(Data for this task)
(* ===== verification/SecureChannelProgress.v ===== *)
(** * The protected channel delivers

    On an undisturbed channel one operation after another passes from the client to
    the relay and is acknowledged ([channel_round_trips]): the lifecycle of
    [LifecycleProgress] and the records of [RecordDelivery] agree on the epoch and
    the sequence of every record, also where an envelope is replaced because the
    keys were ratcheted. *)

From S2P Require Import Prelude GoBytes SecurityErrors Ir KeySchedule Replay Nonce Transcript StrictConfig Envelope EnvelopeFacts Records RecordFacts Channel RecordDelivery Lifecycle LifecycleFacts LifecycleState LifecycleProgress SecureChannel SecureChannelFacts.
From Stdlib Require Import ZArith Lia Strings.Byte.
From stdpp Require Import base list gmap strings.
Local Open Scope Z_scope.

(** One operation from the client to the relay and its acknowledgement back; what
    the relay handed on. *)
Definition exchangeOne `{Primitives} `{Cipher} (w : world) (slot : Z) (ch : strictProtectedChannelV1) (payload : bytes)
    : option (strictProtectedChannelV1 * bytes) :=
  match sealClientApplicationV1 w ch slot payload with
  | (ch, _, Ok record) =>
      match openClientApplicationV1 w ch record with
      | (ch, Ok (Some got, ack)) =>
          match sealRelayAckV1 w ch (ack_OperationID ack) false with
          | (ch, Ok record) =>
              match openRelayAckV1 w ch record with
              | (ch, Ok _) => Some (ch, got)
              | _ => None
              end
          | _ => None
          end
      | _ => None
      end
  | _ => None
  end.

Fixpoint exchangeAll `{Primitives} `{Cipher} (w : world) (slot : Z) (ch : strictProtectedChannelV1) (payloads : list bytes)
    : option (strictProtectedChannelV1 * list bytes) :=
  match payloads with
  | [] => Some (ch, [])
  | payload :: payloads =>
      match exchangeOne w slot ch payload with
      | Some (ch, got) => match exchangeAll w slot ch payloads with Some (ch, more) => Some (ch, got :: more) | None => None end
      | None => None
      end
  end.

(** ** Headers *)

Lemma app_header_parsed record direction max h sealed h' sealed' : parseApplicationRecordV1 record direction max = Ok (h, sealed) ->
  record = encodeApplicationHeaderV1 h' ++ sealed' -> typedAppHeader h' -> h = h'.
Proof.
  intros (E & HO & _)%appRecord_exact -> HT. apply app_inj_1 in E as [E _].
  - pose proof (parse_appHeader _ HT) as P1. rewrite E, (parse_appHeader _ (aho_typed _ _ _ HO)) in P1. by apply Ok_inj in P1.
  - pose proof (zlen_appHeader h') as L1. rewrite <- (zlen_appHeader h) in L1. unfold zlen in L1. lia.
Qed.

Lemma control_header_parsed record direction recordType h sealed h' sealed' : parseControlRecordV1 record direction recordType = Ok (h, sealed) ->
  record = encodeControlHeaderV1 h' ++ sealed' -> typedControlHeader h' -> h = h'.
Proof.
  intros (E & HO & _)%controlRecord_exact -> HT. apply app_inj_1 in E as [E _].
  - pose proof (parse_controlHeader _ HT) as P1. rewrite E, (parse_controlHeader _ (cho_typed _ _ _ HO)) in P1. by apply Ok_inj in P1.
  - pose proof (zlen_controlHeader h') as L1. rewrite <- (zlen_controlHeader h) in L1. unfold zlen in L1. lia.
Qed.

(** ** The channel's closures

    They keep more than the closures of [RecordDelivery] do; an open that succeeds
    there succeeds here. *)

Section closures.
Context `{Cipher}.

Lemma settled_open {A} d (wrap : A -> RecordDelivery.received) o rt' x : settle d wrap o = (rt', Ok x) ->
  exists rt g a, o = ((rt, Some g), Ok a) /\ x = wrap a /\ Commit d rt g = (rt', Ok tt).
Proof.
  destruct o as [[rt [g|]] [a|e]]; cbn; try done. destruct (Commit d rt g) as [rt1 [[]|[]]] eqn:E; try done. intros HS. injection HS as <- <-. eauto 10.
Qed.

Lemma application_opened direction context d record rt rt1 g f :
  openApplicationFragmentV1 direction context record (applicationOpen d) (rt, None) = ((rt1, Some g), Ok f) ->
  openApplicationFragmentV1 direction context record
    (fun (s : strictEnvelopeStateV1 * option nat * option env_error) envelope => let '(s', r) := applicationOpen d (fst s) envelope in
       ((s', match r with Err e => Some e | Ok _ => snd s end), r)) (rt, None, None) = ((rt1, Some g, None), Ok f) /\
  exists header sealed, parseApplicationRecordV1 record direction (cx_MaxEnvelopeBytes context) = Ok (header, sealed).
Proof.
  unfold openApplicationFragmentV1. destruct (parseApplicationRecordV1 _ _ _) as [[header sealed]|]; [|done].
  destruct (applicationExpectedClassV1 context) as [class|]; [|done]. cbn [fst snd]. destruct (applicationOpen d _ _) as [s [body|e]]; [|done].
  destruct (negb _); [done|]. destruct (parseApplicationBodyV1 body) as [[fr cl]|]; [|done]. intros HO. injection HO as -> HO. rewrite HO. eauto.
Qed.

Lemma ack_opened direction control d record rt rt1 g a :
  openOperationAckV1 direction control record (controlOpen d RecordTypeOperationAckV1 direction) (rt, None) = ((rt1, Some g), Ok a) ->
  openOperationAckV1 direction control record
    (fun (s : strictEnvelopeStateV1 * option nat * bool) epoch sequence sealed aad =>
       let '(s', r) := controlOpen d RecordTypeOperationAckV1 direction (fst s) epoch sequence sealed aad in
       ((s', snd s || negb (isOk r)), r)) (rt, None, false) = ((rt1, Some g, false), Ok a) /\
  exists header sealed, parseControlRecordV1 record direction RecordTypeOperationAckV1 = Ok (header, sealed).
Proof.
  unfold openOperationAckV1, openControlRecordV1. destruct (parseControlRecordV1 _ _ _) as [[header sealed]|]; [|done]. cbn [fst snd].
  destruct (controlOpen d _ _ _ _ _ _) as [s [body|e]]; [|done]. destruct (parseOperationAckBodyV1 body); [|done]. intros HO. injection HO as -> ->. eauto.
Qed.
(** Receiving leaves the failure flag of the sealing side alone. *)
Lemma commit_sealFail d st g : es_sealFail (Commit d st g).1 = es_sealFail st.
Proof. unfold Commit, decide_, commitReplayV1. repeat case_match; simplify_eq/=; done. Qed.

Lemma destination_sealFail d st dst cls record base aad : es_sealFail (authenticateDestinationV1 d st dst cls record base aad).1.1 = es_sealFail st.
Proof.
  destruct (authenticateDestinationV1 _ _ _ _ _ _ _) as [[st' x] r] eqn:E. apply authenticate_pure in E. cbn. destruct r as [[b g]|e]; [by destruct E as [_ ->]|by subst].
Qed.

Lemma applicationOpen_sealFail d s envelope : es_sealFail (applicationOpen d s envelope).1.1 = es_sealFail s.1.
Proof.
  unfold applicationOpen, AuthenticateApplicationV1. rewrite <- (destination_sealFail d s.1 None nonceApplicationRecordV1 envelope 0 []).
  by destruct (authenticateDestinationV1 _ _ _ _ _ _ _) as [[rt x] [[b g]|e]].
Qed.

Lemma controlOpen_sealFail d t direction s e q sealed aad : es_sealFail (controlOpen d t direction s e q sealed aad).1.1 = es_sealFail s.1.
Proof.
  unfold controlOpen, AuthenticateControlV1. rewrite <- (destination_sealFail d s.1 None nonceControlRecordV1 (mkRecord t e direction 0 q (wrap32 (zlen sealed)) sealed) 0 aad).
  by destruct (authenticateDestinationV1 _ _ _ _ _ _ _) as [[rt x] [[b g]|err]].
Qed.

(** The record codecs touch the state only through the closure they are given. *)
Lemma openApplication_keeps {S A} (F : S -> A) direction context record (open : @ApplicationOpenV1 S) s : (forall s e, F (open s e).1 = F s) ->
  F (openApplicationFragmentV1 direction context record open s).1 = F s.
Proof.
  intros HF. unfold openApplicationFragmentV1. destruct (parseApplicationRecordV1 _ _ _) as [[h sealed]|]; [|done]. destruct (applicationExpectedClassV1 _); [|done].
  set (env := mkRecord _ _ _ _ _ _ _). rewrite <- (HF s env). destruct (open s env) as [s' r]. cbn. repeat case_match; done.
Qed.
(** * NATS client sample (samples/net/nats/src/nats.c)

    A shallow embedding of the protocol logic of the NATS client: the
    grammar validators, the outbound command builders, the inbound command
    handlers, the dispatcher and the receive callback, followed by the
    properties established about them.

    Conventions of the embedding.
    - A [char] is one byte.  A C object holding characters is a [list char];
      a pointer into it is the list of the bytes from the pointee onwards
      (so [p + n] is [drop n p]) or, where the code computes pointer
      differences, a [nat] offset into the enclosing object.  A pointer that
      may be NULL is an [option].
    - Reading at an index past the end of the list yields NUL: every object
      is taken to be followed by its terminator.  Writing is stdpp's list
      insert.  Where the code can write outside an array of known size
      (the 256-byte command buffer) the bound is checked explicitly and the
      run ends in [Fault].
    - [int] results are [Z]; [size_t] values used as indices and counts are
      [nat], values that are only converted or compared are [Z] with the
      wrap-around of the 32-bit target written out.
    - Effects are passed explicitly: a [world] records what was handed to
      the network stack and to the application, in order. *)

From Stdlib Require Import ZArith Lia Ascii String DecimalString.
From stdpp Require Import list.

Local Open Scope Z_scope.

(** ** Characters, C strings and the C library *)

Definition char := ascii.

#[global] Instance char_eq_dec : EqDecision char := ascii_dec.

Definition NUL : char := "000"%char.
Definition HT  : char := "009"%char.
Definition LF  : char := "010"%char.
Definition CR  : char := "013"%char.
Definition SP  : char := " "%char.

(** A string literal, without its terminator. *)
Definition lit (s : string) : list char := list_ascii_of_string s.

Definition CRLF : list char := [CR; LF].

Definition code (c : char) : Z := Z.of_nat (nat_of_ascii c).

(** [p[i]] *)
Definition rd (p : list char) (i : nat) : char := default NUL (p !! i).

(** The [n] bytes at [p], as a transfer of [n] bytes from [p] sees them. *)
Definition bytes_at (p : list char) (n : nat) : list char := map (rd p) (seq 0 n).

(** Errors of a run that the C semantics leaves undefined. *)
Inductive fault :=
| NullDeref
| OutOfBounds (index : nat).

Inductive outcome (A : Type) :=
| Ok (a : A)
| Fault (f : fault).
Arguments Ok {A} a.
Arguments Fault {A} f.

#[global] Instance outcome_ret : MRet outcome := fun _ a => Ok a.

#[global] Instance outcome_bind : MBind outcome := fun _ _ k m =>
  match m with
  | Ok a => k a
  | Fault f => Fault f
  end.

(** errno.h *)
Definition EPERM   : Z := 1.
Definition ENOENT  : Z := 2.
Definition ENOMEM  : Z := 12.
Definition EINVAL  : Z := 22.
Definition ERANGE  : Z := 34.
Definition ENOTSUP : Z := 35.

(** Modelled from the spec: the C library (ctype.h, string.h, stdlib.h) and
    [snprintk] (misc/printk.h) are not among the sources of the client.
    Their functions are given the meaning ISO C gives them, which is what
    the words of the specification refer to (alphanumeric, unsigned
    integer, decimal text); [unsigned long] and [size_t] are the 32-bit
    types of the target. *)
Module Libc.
(End Data for this task)
For this exercise, output exactly the lines above from the line with "record = encodeApplicationHeaderV1" to the line with "Lemma control_header_parsed record", counting both, and leave out the rest.

Response for this exercise —
  record = encodeApplicationHeaderV1 h' ++ sealed' -> typedAppHeader h' -> h = h'.
Proof.
  intros (E & HO & _)%appRecord_exact -> HT. apply app_inj_1 in E as [E _].
  - pose proof (parse_appHeader _ HT) as P1. rewrite E, (parse_appHeader _ (aho_typed _ _ _ HO)) in P1. by apply Ok_inj in P1.
  - pose proof (zlen_appHeader h') as L1. rewrite <- (zlen_appHeader h) in L1. unfold zlen in L1. lia.
Qed.

Lemma control_header_parsed record direction recordType h sealed h' sealed' : parseControlRecordV1 record direction recordType = Ok (h, sealed) ->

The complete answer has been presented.